In den Fällen des § 238 Abs. 4 BAO hat der Abgabepflichtige ungeachtet des Eintritts der Verjährung noch die Möglichkeit der Abgabenentrichtung und dabei in sinngemäßer Anwendung des § 214 Abs. 6 BAO ein Weisungsrecht.

1862

Mit der wegen Verjährungseintritts außerhalb des § 235 BAO vorzunehmenden Abschreibung einer bis dahin nicht getilgten Abgabe ist solange zuzuwarten, als sich das Handpfand in der Gewahrsame der Behörde befindet (§ 238 Abs. 4 erster Satz BAO) oder bis zum Ablauf von 30 Jahren nach erfolgter Eintragung im Grundbuch (§ 238 Abs. 4 zweiter Satz BAO).

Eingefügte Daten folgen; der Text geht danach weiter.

(** * EJSON: schema catalog, type predicates, coercion, validation

    A shallow embedding of [lib/EJSON.js].  JavaScript values are a tree
    type; functions of the module that can raise are given a result type
    with the raised error as second alternative.  The collaborators the
    module calls but does not define (the extended JSON codec and the
    z-schema engine) are section variables. *)

From Stdlib Require Import String Ascii List ZArith Bool Lia.
From Stdlib Require Import DecimalString DecimalNat DecimalFacts.
Import ListNotations.
Local Open Scope string_scope.
Local Open Scope Z_scope.

(** ** Values *)

(** The constructor an object was made by.  Dates and regular expressions
    keep their state in internal slots, which are not properties. *)
Inductive class : Set :=
| CObject                              (* object literal, [Object] *)
| CDate (time : Z)                     (* [new Date(..)], time value *)
| CRegExp (source flags : string)      (* [new RegExp(..)] *)
| CClass (name : string).              (* another constructor, e.g. mongodb's *)

(** Numbers are the decimals [m * 10^e] in reduced form: [e = 0], or
    [e < 0] and [m] is no multiple of ten.  Rounding to a double, the
    sign of zero and NaN are not part of the model. *)
Unset Elimination Schemes.
Inductive value : Set :=
| Undefined
| Null
| Bool (b : bool)
| Num (m e : Z)
| Str (s : string)
| Arr (elems : list value)
| Obj (c : class) (fields : list (string * value))   (* own enumerable properties, in order *)
| Builtin (name : string).                           (* a function of the host, opaque *)

Set Elimination Schemes.

Definition Int (n : Z) : value := Num n 0.

Section ValueInd.
Variable P : value -> Prop.
Hypothesis HUndefined : P Undefined.
Hypothesis HNull : P Null.
Hypothesis HBool : forall b, P (Bool b).
Hypothesis HNum : forall m e, P (Num m e).
Hypothesis HStr : forall s, P (Str s).
Hypothesis HArr : forall l, Forall P l -> P (Arr l).
Hypothesis HObj : forall c fs, Forall (fun kv => P (snd kv)) fs -> P (Obj c fs).
Hypothesis HBuiltin : forall n, P (Builtin n).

21.9. Verjährung betreffend Einhebung und zwangsweise Einbringung im § 207 Abs. 4 BAO genannter Ansprüche (§ 238 Abs. 5 BAO)

1863

Die im § 207 Abs. 4 BAO bezeichneten Ansprüche sind folgende:

  • das Recht, den Ersatz zu Unrecht geleisteter oder die Rückzahlung zu Unrecht bezogener Beihilfen zu fordern.
  • das Recht auf Rückforderung zu Unrecht zuerkannter Erstattungen, Vergütungen oder Abgeltungen von Abgaben und Beiträgen.

21.10. Rechtsschutz

1864

Ergeht ein Bescheid, der eine Einhebungsmaßnahme zum Gegenstand hat (etwa ein Haftungsbescheid), nach Eintritt der Einhebungsverjährung, so ist er inhaltlich rechtswidrig und mit Berufung bekämpfbar.

1865

Im Fall der Verrechnung von Zahlungen oder sonstigen Gutschriften auf verjährte Abgabenschuldigkeiten eröffnet ein auf Antrag zu erlassender Abrechnungsbescheid (§ 216 BAO) die Möglichkeit einer Berufung gegen einen solchen Bescheid.

1866

Im Vollstreckungsverfahren können Einwendungen wegen Eintritts der Einhebungsverjährung auf § 12 AbgEO gestützt werden.

1867

Im Fall der Vollstreckung von bereits verjährten Abgabenschuldigkeiten kann ein Antrag auf Rückzahlung gemäß § 241 Abs. 1 BAO gestellt werden.